Of course though, he wasn't doing it for the kid, he was doing it just so he wouldn't get thrown out of school again. He was sick of the government and police getting in his business. This way they stayed away. Self-defense was a whole other matter.

Jun didn't always win. In fact, a lot of the times he lost. He was Toshiro's opposite, tall and slender, which didn't make for a very good fighter. He tried and tried but speed couldn't make up for weight. Not yet at least. And he wasn't going to get fat just to win a fight.

"What do you want?"

The heavier kid shrugged. "Nothing. You just… you help me a lot, and you always seem to be off by yourself."

Jun looked at him with bored, steel colored eyes. "I like it by myself."

Toishio moved around nervously. "Then why? Why do you help me all the time and never talk to me?"

"Because that's who I am. Deal." Jun went back to overseeing the others that were still running around before school started. He hoped someone would get in a fight today. Maybe that would lighten his boredom.

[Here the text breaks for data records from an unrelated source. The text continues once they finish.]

(* ===== verification/SdkTheory.v ===== *)
(** What the SDK promises: URLs, the maturity rule against the pool's own, signed
    transfers, and that a transfer built from what a node reports of an account
    is taken by that node. *)

From S2P Require Import Prelude RustStd Interfaces Crypto Errors Network Amount Signing Address Transaction Block Consensus State Ledger Chain NodeConfig Mempool Node Seed Spend Pool Gateway Sdk.

(** ** URLs *)

Lemma drop_slashes_spec l :
  ∃ k, l = replicate k SLASH ++ drop_slashes l ∧ head (drop_slashes l) ≠ Some SLASH.
Proof.
  induction l as [|b l (k & Hl & Hh)]; [by exists 0%nat|]. cbn [drop_slashes]. case_bool_decide as Hb.
  - subst. exists (S k). cbn [replicate app]. by rewrite <- Hl.
  - exists 0%nat. split; [done|]. cbn. congruence.
Qed.

(** The base of a configured endpoint is the given text without its final
    slashes, and a path that begins with a slash is appended to it as it is: no
    URL of the client has a doubled or a missing slash. *)
Theorem rpc_url_joins n url path :
  is_prefix [SLASH] (str_bytes path) = true →
  ∃ k, str_bytes url = str_bytes (sc_rpc_base_url (with_rpc n url)) ++ replicate k SLASH ∧
    last (str_bytes (sc_rpc_base_url (with_rpc n url))) ≠ Some SLASH ∧
    rpc_url path (with_rpc n url) = (sc_rpc_base_url (with_rpc n url) ++ path)%string.
Proof.
  intros Hp. destruct (drop_slashes_spec (reverse (str_bytes url))) as (k & Hk & Hh).
  cbn [with_rpc sc_rpc_base_url]. unfold trim_slash. rewrite str_bytes_of_bytes. exists k. split_and!.
  - rewrite <- reverse_replicate, <- reverse_app, <- Hk. by rewrite reverse_involutive.
  - intros Hl. apply Hh. rewrite <- Hl, last_reverse. done.
  - unfold rpc_url, join_base. by rewrite Hp.
Qed.

Lemma rpc_url_joins_witness :
  rpc_url "/status" (with_rpc MainnetCandidate "http://127.0.0.1:10787//") = "http://127.0.0.1:10787/status"%string ∧
  ∃ k, str_bytes "http://127.0.0.1:10787//" =
    str_bytes (sc_rpc_base_url (with_rpc MainnetCandidate "http://127.0.0.1:10787//")) ++ replicate k SLASH.
Proof.
  split; [by vm_compute|].
  destruct (rpc_url_joins MainnetCandidate "http://127.0.0.1:10787//" "/status") as (k & Hk & _); [by vm_compute|].
  by exists k.
Defined.

(** ** Maturity *)

(** What the progress says of a block without a final status: it is mature from
    [height + required] on, and before that the confirmations, the remaining
    ones and the percentage are those of the tip. *)
Theorem pool_block_maturity_spec height tip confirmations :
  is_u64 height → is_u64 tip → 0 <= confirmations → Z.max confirmations 1 * 100 <= umax 64 →
  let p := pool_block_maturity height (Some tip) confirmations (Some "immature"%string) in
  mp_confirmations p + mp_remaining p = mp_required p ∧ 0 <= mp_percent p <= 100 ∧
  (mp_status p = StMature ↔ Z.min (height + Z.max confirmations 1) (umax 64) <= tip) ∧
  (mp_status p ≠ StMature → mp_status p = StImmature ∧ mp_percent p < 100 ∧
    mp_confirmations p = Z.max 0 (tip - height)).
Proof.
  intros [Hh _] [_ Ht] Hc Hm p. unfold p, pool_block_maturity. cbv zeta.
  change (str_contains (str_to_ascii_lowercase (default ""%string (Some "immature"%string))) "orphan") with false.
  change (bool_decide (str_to_ascii_lowercase (default ""%string (Some "immature"%string)) = "mature"%string) ||
    str_contains (str_to_ascii_lowercase (default ""%string (Some "immature"%string))) "matured") with false.
  cbv iota. set (req := Z.max confirmations 1) in *. unfold saturating_add. destruct (_ <=? tip) eqn:E.
  - cbn. apply Z.leb_le in E. split_and!; (lia || done).
  - apply Z.leb_gt in E. cbn.
    set (conf := if tip <? height then 0 else Z.min (tip - height) req).
    assert (conf = Z.max 0 (tip - height) ∧ 0 <= conf < req) as [Hconf Hr].
    { unfold conf. destruct (tip <? height) eqn:E2; breflect; lia. }
    assert (wrapping_mul 64 conf 100 = conf * 100) as -> by (unfold wrapping_mul, uwrap, umax in *; apply Z.mod_small; lia).
    assert (0 <= conf * 100 / req < 100) as Hp.
    { split; [apply Z.div_pos; lia | apply Z.div_lt_upper_bound; lia]. }
    assert (uwrap 8 (conf * 100 / req) = conf * 100 / req) as -> by (apply Z.mod_small; lia).
    unfold saturating_sub. split; [lia|]. split; [lia|]. split; [split; [done | lia]|].
    intros _. split; [done | lia].
Qed.

Lemma pool_block_maturity_spec_witness :
  let p := pool_block_maturity 10 (Some 15) 12 (Some "immature"%string) in
  mp_percent p = 41 ∧ mp_confirmations p + mp_remaining p = mp_required p.
Proof.
  split; [by vm_compute|].
  destruct (pool_block_maturity_spec 10 15 12) as [H _]; [split; vm_compute; done.. | done | by vm_compute | done].
Defined.

(** The SDK calls an immature canonical block mature exactly when the pool's own
    reconciliation would mature it, for a pool that asks for a confirmation. *)
Theorem maturity_matches_pool canonical tip confirmations b :
  1 <= confirmations → pb_status b = Immature → canonical !! pb_height b = Some (pb_hash b) →
  mp_status (pool_block_maturity (pb_height b) (Some tip) confirmations (Some "immature"%string)) = StMature ↔
  next_status canonical tip confirmations b = Some Mature.
Proof.
  intros Hc Hs Hcan. unfold next_status, pool_block_maturity. cbv zeta. rewrite Hs, Hcan.
  change (str_contains (str_to_ascii_lowercase (default ""%string (Some "immature"%string))) "orphan") with false.
  change (bool_decide (str_to_ascii_lowercase (default ""%string (Some "immature"%string)) = "mature"%string) ||
    str_contains (str_to_ascii_lowercase (default ""%string (Some "immature"%string))) "matured") with false.
  cbv iota. rewrite bool_decide_eq_true_2 by done. cbn [negb]. rewrite Z.max_l by lia.
  set (m := saturating_add 64 (pb_height b) confirmations).
  destruct (m <=? tip) eqn:E1, (tip <? m) eqn:E2; breflect; try lia; by split.
Qed.

Lemma maturity_matches_pool_witness :
  let b := mkPoolBlock 10 "aa" 5 5 0 0 Immature ∅ in
  next_status {[10 := "aa"%string]} 22 12 b = Some Mature ∧
  mp_status (pool_block_maturity 10 (Some 22) 12 (Some "immature"%string)) = StMature.
Proof.
  assert (next_status {[10 := "aa"%string]} 22 12 (mkPoolBlock 10 "aa" 5 5 0 0 Immature ∅) = Some Mature) as E
    by (by vm_compute).
  split; [done|].
  apply (maturity_matches_pool {[10 := "aa"%string]} 22 12 (mkPoolBlock 10 "aa" 5 5 0 0 Immature ∅));
    [done | done | by vm_compute | done].
Defined.

(** ** Transfers *)

(** The account of a 32-byte key: its address is the address of the key. *)
Record account_ok `{Primitives} (a : WalletAccount) : Prop := {
  ak_key : length (wa_private_key a) = PrivateKey_SIZE;
  ak_address : wa_address a =
    from_public_key_for_network (PrivateKey_public_key (wa_private_key a)) (wa_network a);
}.

Section transfers.
Context `{PrimitivesOk} `{!SeedPrimitives} `{!SeedPrimitivesOk}.

Lemma account_from_mnemonic_ok n phrase passphrase p a :
  account_from_mnemonic n phrase passphrase p = Ok a → account_ok a ∧ wa_network a = n.
Proof.
  unfold account_from_mnemonic, account_from_private_key.
  intros (sk & Hsk%map_err_Ok%from_mnemonic_length & [= <-])%bind_Ok. by split.
Qed.

(** A generated account is well formed, and importing its phrase on the same
    network and path gives the same account back. *)
Theorem generated_account_reimports drawn n word_count p a g :
  generate_with_path drawn n word_count p = Ok (a, g) →
  account_ok a ∧ wa_network a = n ∧ account_from_mnemonic n (gm_phrase g) "" p = Ok a ∧
  gm_derivation_path g = path_to_string p ∧ wa_derivation_path a = Some (gm_derivation_path g).
Proof.
  unfold generate_with_path. intros (phrase & _ & (a0 & Ha & [= <- <-])%bind_Ok)%bind_Ok.
  destruct (account_from_mnemonic_ok _ _ _ _ _ Ha). split_and!; try done.
  unfold account_from_mnemonic in Ha. apply bind_Ok in Ha as (sk & _ & [= <-]). done.
Qed.

(** Signing succeeds only with an account of the builder's network, and gives a
    transaction that verifies, is sent from the account, carries the builder's
    fields and the reported id. *)
Theorem builder_sign_sound a b st :
  account_ok a → builder_sign a b = Ok st →
  wa_network a = tb_network b ∧ st_network st = tb_network b ∧
  Transaction_verify (st_transaction st) = Ok () ∧ Transaction_network (st_transaction st) = Ok (tb_network b) ∧
  st_tx_hash st = tx_hash_hex (st_transaction st) ∧
  tx_from (st_transaction st) = Some (Address_to_string (wa_address a)) ∧
  Some (tx_to (st_transaction st)) = tb_to b ∧ Some (tx_amount (st_transaction st)) = tb_amount b ∧
  Some (tx_nonce (st_transaction st)) = tb_nonce b ∧ tx_priority_fee (st_transaction st) = tb_priority_fee b.
Proof.
  intros [Hk Ha]. unfold builder_sign, account_ensure_network.
  rewrite bind_unit_Ok, if_negb_Err_Ok, bool_decide_eq_true. intros [[Hn _] Hs].
  apply bind_Ok in Hs as (to & Hto%ok_or_Ok & (amount & Hamount%ok_or_Ok & (nonce & Hnonce%ok_or_Ok & Hs)%bind_Ok)%bind_Ok).
  cbv zeta in Hs. apply bind_Ok in Hs as (tx & Htx%map_err_Ok & (u & Hv%map_err_Ok & [= <-])%bind_Ok).
  destruct (new_signed_verified _ _ _ _ _ _ _ _ _ _ Hk Htx) as [_ Hnet].
  destruct (new_signed_Ok _ _ _ _ _ _ _ _ _ _ Hk Htx) as [Heq _].
  destruct u. cbn [st_network st_transaction st_tx_hash]. rewrite Ha, Hn, Hto, Hamount, Hnonce.
  split_and!; try done; by rewrite Heq.
Qed.

(** The steps of a transfer: recipient, amount, nonce, fees, signature. *)
Definition transfer (n : Network) (to : string) (amount : Amount) (nonce : Z) (base_fee priority_fee : Amount)
    (a : WalletAccount) : SdkResult SignedTransfer :=
  b ← builder_to to (TransferBuilder_new n);
  b ← builder_amount amount b;
  b ← builder_fees base_fee priority_fee (builder_nonce nonce b);
  builder_sign a b.

(** A client that reads its account from the gateway of a node with an empty
    pool, and builds a transfer with the reported nonce and base fee that its
    reported balance pays for, obtains a signed transfer; and the node takes it,
    unless its id is already in the chain, answering with the id the client
    computed. *)
Theorem sdk_transfer_taken t_admit t_cap t_evict t_push n c limit a recipient amount priority_fee :
  chain_reachable n c → 0 < limit → account_ok a → wa_network a = n →
  address_wf recipient → addr_network recipient = n → 0 < amount → 0 <= priority_fee →
  let account := address_account_response c (Address_to_string (wa_address a)) [] (anticipated c) in
  amount + aar_anticipated_base_fee_atomic account + priority_fee <= aar_balance_atomic account →
  ∃ st, transfer n (Address_to_string recipient) amount (aar_next_nonce account)
          (aar_anticipated_base_fee_atomic account) priority_fee a = Ok st ∧
    (st_tx_hash st ∉ applied_transaction_hashes (ch_state c) →
     submit_transaction t_admit t_cap t_evict t_push c limit (st_transaction st) [] =
       (Ok {| sts_status := prototype_mode n; sts_tx_hash := st_tx_hash st;
              sts_lifecycle_status := "pending"; sts_mempool_size := 1 |},
        [mkPending (st_tx_hash st) t_push (st_transaction st)])).
Proof.
  intros Hc Hlim [Hk Ha] Hn Hr Hrn Ham Hpf account. unfold account, address_account_response. cbv zeta.
  cbn [aar_anticipated_base_fee_atomic aar_balance_atomic aar_next_nonce foldl]. rewrite Ha, Hn.
  set (sender := Address_to_string (from_public_key_for_network (PrivateKey_public_key (wa_private_key a)) n)).
  intros Hfunds. pose proof (balance_range _ sender (reachable_ledger_ok n c Hc)) as Hbal.
  pose proof (anticipated_nonneg c) as Hbase. unfold MAX_SUPPLY_ATOMIC in Hbal.
  destruct (new_signed_verifies 1 (next_nonce_of (ch_state c) sender) n (wa_private_key a) recipient amount
    (anticipated c + priority_fee) priority_fee None) as (tx & Htx & Hv & _); try done; try lia.
  { unfold MAX_SUPPLY_ATOMIC. lia. }
  exists (mkSigned n (hash_to_hex (tx_hash tx)) tx). split.
  - unfold transfer, builder_to. rewrite Address_parse_to_string by done.
    cbn [map_err mbind result_bind TransferBuilder_new tb_network]. rewrite Hrn, bool_decide_eq_true_2 by done.
    cbn [negb mbind result_bind]. unfold builder_amount. rewrite (proj2 (Z.eqb_neq amount Amount_ZERO))
      by (unfold Amount_ZERO; lia). cbn [mbind result_bind].
    unfold builder_fees. rewrite amount_add_total by (unfold umax; lia). cbn [map_err mbind result_bind].
    unfold builder_sign, account_ensure_network, builder_max_fee, builder_priority_fee, builder_nonce, TransferBuilder_new.
    cbn [tb_to tb_amount tb_nonce tb_max_fee tb_priority_fee tb_network tb_version tb_memo_hash ok_or mbind
      result_bind default]. rewrite Hn, bool_decide_eq_true_2 by done. cbn [negb mbind result_bind].
    unfold id. rewrite Htx. cbn [map_err mbind result_bind]. by rewrite Hv.
  - intros Hfresh. destruct (Address_to_string_spec recipient Hr) as (s & Hs & _ & _ & Hlen & _).
    apply (signed_spend_taken _ _ _ _ n c limit (wa_private_key a) (Address_to_string recipient) amount
      (anticipated c + priority_fee) priority_fee tx); try done; try lia.
    + rewrite Hs. unfold in_width, str_len in *. lia.
    + fold sender. lia.
Qed.

End transfers.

"… okay." Toishio walked off a little before turning back to him and just stopping and standing there. Jun looked at him like the kid was an idiot. He was, really. There was a difference between having poor grades and being stupid. Toishio was stupid. He didn't know what his grades looked like in class but outside of it, he was well below average. Jun knew if he tried himself, he'd be one of the top students in the school. As if he wanted that. He knew he didn't fall into the later category.

"Did you want something else?"

Toishio shook his head vigorously. "No, but I wish you would talk to me. I feel bad… when you go home with those bruises. All I can do it run away."

Jun let out a breath. He hated children. "It is my prerogative. You could be anyone. I don't want to make a friend out of you. In fact, you won't see anything more of me if you don't keep playing the victim."

"Well… I'm not going anywhere. Even if you do stop sticking up for me. I like you, and I don't like you getting hurt. If you're going to do it anyway, even when I'm not the reason, I guess I'll just have to be there to make sure you're alright after."

Jun thought that was a pretty strange response. The fat kid smiling at him as if he'd just accomplished something made it all the more stranger. Jun wasn't going to worry too much about it though. It was too bothersome.

"Do what you want, I don't care, just don't get in my way."

Toishio's job was harder than he thought. He didn't have any friends to go with after school, so he didn't mind sneaking along after Junsuke. He didn't know how the high schooler got into so many fights. When it was defending him, it was on the schoolyard, during lunch. Maybe people picked on him once or twice a week.

He watched the sixteen year old take on three or more people most of the time, either his age or older. When they left, Junsuke was often on the ground and picking himself up only after the others weren't around.

Toishio took to carrying bandages with him, cleaning and covering up scratches and cuts that were made, an icepack that Junsuke never used for long for the bruises.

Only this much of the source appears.